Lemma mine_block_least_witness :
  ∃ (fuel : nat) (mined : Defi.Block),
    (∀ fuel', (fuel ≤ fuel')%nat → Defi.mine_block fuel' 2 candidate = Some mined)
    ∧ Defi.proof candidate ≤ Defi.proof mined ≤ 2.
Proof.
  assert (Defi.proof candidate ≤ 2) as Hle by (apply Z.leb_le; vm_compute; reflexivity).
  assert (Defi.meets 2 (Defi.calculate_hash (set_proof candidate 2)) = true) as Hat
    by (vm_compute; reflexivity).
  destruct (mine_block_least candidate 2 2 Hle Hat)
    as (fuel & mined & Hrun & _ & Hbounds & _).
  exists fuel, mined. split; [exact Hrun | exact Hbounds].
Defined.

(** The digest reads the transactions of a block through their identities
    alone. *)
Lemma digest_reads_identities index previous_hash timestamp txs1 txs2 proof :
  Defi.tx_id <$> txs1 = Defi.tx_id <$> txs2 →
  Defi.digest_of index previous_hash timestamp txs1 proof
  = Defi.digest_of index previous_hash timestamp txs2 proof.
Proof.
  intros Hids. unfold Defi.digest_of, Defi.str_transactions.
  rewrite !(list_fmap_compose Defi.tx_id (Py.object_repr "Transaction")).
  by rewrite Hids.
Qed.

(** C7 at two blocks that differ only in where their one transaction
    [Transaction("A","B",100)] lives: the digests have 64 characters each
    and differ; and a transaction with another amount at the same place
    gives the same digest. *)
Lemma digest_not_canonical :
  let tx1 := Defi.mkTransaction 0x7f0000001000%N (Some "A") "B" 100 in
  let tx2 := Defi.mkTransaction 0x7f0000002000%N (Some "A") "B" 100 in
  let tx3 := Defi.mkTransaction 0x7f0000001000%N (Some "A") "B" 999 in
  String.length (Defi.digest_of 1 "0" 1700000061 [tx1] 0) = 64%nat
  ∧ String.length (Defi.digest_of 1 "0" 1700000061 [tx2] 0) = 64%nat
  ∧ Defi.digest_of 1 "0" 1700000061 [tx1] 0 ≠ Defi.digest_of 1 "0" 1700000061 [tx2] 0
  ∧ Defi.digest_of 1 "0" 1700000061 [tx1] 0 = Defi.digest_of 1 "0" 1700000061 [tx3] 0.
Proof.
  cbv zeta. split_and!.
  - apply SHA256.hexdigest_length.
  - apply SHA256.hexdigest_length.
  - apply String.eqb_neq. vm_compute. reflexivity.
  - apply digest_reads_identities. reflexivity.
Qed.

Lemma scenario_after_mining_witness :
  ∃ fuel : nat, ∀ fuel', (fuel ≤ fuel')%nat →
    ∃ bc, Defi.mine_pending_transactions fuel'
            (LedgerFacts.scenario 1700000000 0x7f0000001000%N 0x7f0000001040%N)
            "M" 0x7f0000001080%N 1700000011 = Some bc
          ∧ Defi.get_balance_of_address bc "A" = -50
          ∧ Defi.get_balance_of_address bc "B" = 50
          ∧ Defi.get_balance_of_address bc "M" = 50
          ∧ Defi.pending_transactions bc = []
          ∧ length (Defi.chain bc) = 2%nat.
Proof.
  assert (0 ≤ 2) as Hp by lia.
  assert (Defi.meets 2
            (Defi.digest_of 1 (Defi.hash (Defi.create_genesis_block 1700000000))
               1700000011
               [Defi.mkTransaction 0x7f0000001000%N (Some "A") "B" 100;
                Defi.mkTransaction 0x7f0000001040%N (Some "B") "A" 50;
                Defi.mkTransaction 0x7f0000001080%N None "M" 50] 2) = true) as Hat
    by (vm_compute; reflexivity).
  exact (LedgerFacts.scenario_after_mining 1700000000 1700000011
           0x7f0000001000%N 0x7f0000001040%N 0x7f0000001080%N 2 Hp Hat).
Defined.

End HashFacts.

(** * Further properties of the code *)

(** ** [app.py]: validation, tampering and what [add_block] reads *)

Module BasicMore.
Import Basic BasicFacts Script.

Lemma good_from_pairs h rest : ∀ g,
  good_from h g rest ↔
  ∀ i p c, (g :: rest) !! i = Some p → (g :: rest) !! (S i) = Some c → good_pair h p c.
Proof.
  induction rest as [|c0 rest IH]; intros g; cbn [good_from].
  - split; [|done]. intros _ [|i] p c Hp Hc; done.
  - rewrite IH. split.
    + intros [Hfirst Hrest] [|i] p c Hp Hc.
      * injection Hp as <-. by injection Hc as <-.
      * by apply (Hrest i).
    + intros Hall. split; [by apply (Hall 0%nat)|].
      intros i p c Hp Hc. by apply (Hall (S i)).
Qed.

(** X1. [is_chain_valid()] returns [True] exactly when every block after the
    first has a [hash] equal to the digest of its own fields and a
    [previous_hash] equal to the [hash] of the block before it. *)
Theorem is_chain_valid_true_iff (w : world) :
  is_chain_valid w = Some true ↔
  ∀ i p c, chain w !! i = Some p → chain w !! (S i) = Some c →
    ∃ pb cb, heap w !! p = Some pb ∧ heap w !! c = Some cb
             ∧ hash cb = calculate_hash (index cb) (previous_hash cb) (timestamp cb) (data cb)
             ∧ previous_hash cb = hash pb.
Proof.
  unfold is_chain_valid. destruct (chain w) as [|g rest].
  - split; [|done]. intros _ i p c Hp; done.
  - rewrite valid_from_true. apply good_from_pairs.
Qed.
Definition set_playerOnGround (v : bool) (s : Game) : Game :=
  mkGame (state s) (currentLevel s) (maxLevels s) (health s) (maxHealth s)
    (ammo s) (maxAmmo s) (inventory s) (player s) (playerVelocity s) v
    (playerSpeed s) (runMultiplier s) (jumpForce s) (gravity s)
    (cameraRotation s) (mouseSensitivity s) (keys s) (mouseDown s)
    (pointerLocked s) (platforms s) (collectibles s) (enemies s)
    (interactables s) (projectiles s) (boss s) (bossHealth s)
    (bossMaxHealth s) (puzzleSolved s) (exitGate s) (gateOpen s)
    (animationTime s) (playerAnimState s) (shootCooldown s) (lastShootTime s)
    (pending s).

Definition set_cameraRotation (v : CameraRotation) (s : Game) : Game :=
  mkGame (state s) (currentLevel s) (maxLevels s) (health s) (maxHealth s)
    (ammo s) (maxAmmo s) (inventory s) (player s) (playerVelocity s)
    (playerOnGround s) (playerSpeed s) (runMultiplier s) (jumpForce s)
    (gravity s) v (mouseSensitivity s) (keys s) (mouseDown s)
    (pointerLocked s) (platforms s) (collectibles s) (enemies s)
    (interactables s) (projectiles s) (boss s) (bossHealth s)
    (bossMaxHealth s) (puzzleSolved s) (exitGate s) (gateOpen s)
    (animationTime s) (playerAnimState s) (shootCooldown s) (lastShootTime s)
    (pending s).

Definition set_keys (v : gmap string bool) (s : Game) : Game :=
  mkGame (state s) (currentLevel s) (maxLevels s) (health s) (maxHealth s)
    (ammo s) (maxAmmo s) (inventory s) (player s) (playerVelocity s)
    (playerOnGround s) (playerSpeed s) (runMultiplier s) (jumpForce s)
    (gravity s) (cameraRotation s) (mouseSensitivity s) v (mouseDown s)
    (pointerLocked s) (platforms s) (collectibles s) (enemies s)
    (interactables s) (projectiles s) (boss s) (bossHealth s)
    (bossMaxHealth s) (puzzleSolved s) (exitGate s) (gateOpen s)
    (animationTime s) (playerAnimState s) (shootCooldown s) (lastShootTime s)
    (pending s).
-------
→ **Task statement**
Your task is to reproduce the entire listing exactly as it appears.

→ **Response**
Lemma mine_block_least_witness :
  ∃ (fuel : nat) (mined : Defi.Block),
    (∀ fuel', (fuel ≤ fuel')%nat → Defi.mine_block fuel' 2 candidate = Some mined)
    ∧ Defi.proof candidate ≤ Defi.proof mined ≤ 2.
Proof.
  assert (Defi.proof candidate ≤ 2) as Hle by (apply Z.leb_le; vm_compute; reflexivity).
  assert (Defi.meets 2 (Defi.calculate_hash (set_proof candidate 2)) = true) as Hat
    by (vm_compute; reflexivity).
  destruct (mine_block_least candidate 2 2 Hle Hat)
    as (fuel & mined & Hrun & _ & Hbounds & _).
  exists fuel, mined. split; [exact Hrun | exact Hbounds].
Defined.

(** The digest reads the transactions of a block through their identities
    alone. *)
Lemma digest_reads_identities index previous_hash timestamp txs1 txs2 proof :
  Defi.tx_id <$> txs1 = Defi.tx_id <$> txs2 →
  Defi.digest_of index previous_hash timestamp txs1 proof
  = Defi.digest_of index previous_hash timestamp txs2 proof.
Proof.
  intros Hids. unfold Defi.digest_of, Defi.str_transactions.
  rewrite !(list_fmap_compose Defi.tx_id (Py.object_repr "Transaction")).
  by rewrite Hids.
Qed.

(** C7 at two blocks that differ only in where their one transaction
    [Transaction("A","B",100)] lives: the digests have 64 characters each
    and differ; and a transaction with another amount at the same place
    gives the same digest. *)
Lemma digest_not_canonical :
  let tx1 := Defi.mkTransaction 0x7f0000001000%N (Some "A") "B" 100 in
  let tx2 := Defi.mkTransaction 0x7f0000002000%N (Some "A") "B" 100 in
  let tx3 := Defi.mkTransaction 0x7f0000001000%N (Some "A") "B" 999 in
  String.length (Defi.digest_of 1 "0" 1700000061 [tx1] 0) = 64%nat
  ∧ String.length (Defi.digest_of 1 "0" 1700000061 [tx2] 0) = 64%nat
  ∧ Defi.digest_of 1 "0" 1700000061 [tx1] 0 ≠ Defi.digest_of 1 "0" 1700000061 [tx2] 0
  ∧ Defi.digest_of 1 "0" 1700000061 [tx1] 0 = Defi.digest_of 1 "0" 1700000061 [tx3] 0.
Proof.
  cbv zeta. split_and!.
  - apply SHA256.hexdigest_length.
  - apply SHA256.hexdigest_length.
  - apply String.eqb_neq. vm_compute. reflexivity.
  - apply digest_reads_identities. reflexivity.
Qed.

Lemma scenario_after_mining_witness :
  ∃ fuel : nat, ∀ fuel', (fuel ≤ fuel')%nat →
    ∃ bc, Defi.mine_pending_transactions fuel'
            (LedgerFacts.scenario 1700000000 0x7f0000001000%N 0x7f0000001040%N)
            "M" 0x7f0000001080%N 1700000011 = Some bc
          ∧ Defi.get_balance_of_address bc "A" = -50
          ∧ Defi.get_balance_of_address bc "B" = 50
          ∧ Defi.get_balance_of_address bc "M" = 50
          ∧ Defi.pending_transactions bc = []
          ∧ length (Defi.chain bc) = 2%nat.
Proof.
  assert (0 ≤ 2) as Hp by lia.
  assert (Defi.meets 2
            (Defi.digest_of 1 (Defi.hash (Defi.create_genesis_block 1700000000))
               1700000011
               [Defi.mkTransaction 0x7f0000001000%N (Some "A") "B" 100;
                Defi.mkTransaction 0x7f0000001040%N (Some "B") "A" 50;
                Defi.mkTransaction 0x7f0000001080%N None "M" 50] 2) = true) as Hat
    by (vm_compute; reflexivity).
  exact (LedgerFacts.scenario_after_mining 1700000000 1700000011
           0x7f0000001000%N 0x7f0000001040%N 0x7f0000001080%N 2 Hp Hat).
Defined.

End HashFacts.

(** * Further properties of the code *)

(** ** [app.py]: validation, tampering and what [add_block] reads *)

Module BasicMore.
Import Basic BasicFacts Script.

Lemma good_from_pairs h rest : ∀ g,
  good_from h g rest ↔
  ∀ i p c, (g :: rest) !! i = Some p → (g :: rest) !! (S i) = Some c → good_pair h p c.
Proof.
  induction rest as [|c0 rest IH]; intros g; cbn [good_from].
  - split; [|done]. intros _ [|i] p c Hp Hc; done.
  - rewrite IH. split.
    + intros [Hfirst Hrest] [|i] p c Hp Hc.
      * injection Hp as <-. by injection Hc as <-.
      * by apply (Hrest i).
    + intros Hall. split; [by apply (Hall 0%nat)|].
      intros i p c Hp Hc. by apply (Hall (S i)).
Qed.

(** X1. [is_chain_valid()] returns [True] exactly when every block after the
    first has a [hash] equal to the digest of its own fields and a
    [previous_hash] equal to the [hash] of the block before it. *)
Theorem is_chain_valid_true_iff (w : world) :
  is_chain_valid w = Some true ↔
  ∀ i p c, chain w !! i = Some p → chain w !! (S i) = Some c →
    ∃ pb cb, heap w !! p = Some pb ∧ heap w !! c = Some cb
             ∧ hash cb = calculate_hash (index cb) (previous_hash cb) (timestamp cb) (data cb)
             ∧ previous_hash cb = hash pb.
Proof.
  unfold is_chain_valid. destruct (chain w) as [|g rest].
  - split; [|done]. intros _ i p c Hp; done.
  - rewrite valid_from_true. apply good_from_pairs.
Qed.
Definition set_playerOnGround (v : bool) (s : Game) : Game :=
  mkGame (state s) (currentLevel s) (maxLevels s) (health s) (maxHealth s)
    (ammo s) (maxAmmo s) (inventory s) (player s) (playerVelocity s) v
    (playerSpeed s) (runMultiplier s) (jumpForce s) (gravity s)
    (cameraRotation s) (mouseSensitivity s) (keys s) (mouseDown s)
    (pointerLocked s) (platforms s) (collectibles s) (enemies s)
    (interactables s) (projectiles s) (boss s) (bossHealth s)
    (bossMaxHealth s) (puzzleSolved s) (exitGate s) (gateOpen s)
    (animationTime s) (playerAnimState s) (shootCooldown s) (lastShootTime s)
    (pending s).

Definition set_cameraRotation (v : CameraRotation) (s : Game) : Game :=
  mkGame (state s) (currentLevel s) (maxLevels s) (health s) (maxHealth s)
    (ammo s) (maxAmmo s) (inventory s) (player s) (playerVelocity s)
    (playerOnGround s) (playerSpeed s) (runMultiplier s) (jumpForce s)
    (gravity s) v (mouseSensitivity s) (keys s) (mouseDown s)
    (pointerLocked s) (platforms s) (collectibles s) (enemies s)
    (interactables s) (projectiles s) (boss s) (bossHealth s)
    (bossMaxHealth s) (puzzleSolved s) (exitGate s) (gateOpen s)
    (animationTime s) (playerAnimState s) (shootCooldown s) (lastShootTime s)
    (pending s).

Definition set_keys (v : gmap string bool) (s : Game) : Game :=
  mkGame (state s) (currentLevel s) (maxLevels s) (health s) (maxHealth s)
    (ammo s) (maxAmmo s) (inventory s) (player s) (playerVelocity s)
    (playerOnGround s) (playerSpeed s) (runMultiplier s) (jumpForce s)
    (gravity s) (cameraRotation s) (mouseSensitivity s) v (mouseDown s)
    (pointerLocked s) (platforms s) (collectibles s) (enemies s)
    (interactables s) (projectiles s) (boss s) (bossHealth s)
    (bossMaxHealth s) (puzzleSolved s) (exitGate s) (gateOpen s)
    (animationTime s) (playerAnimState s) (shootCooldown s) (lastShootTime s)
    (pending s).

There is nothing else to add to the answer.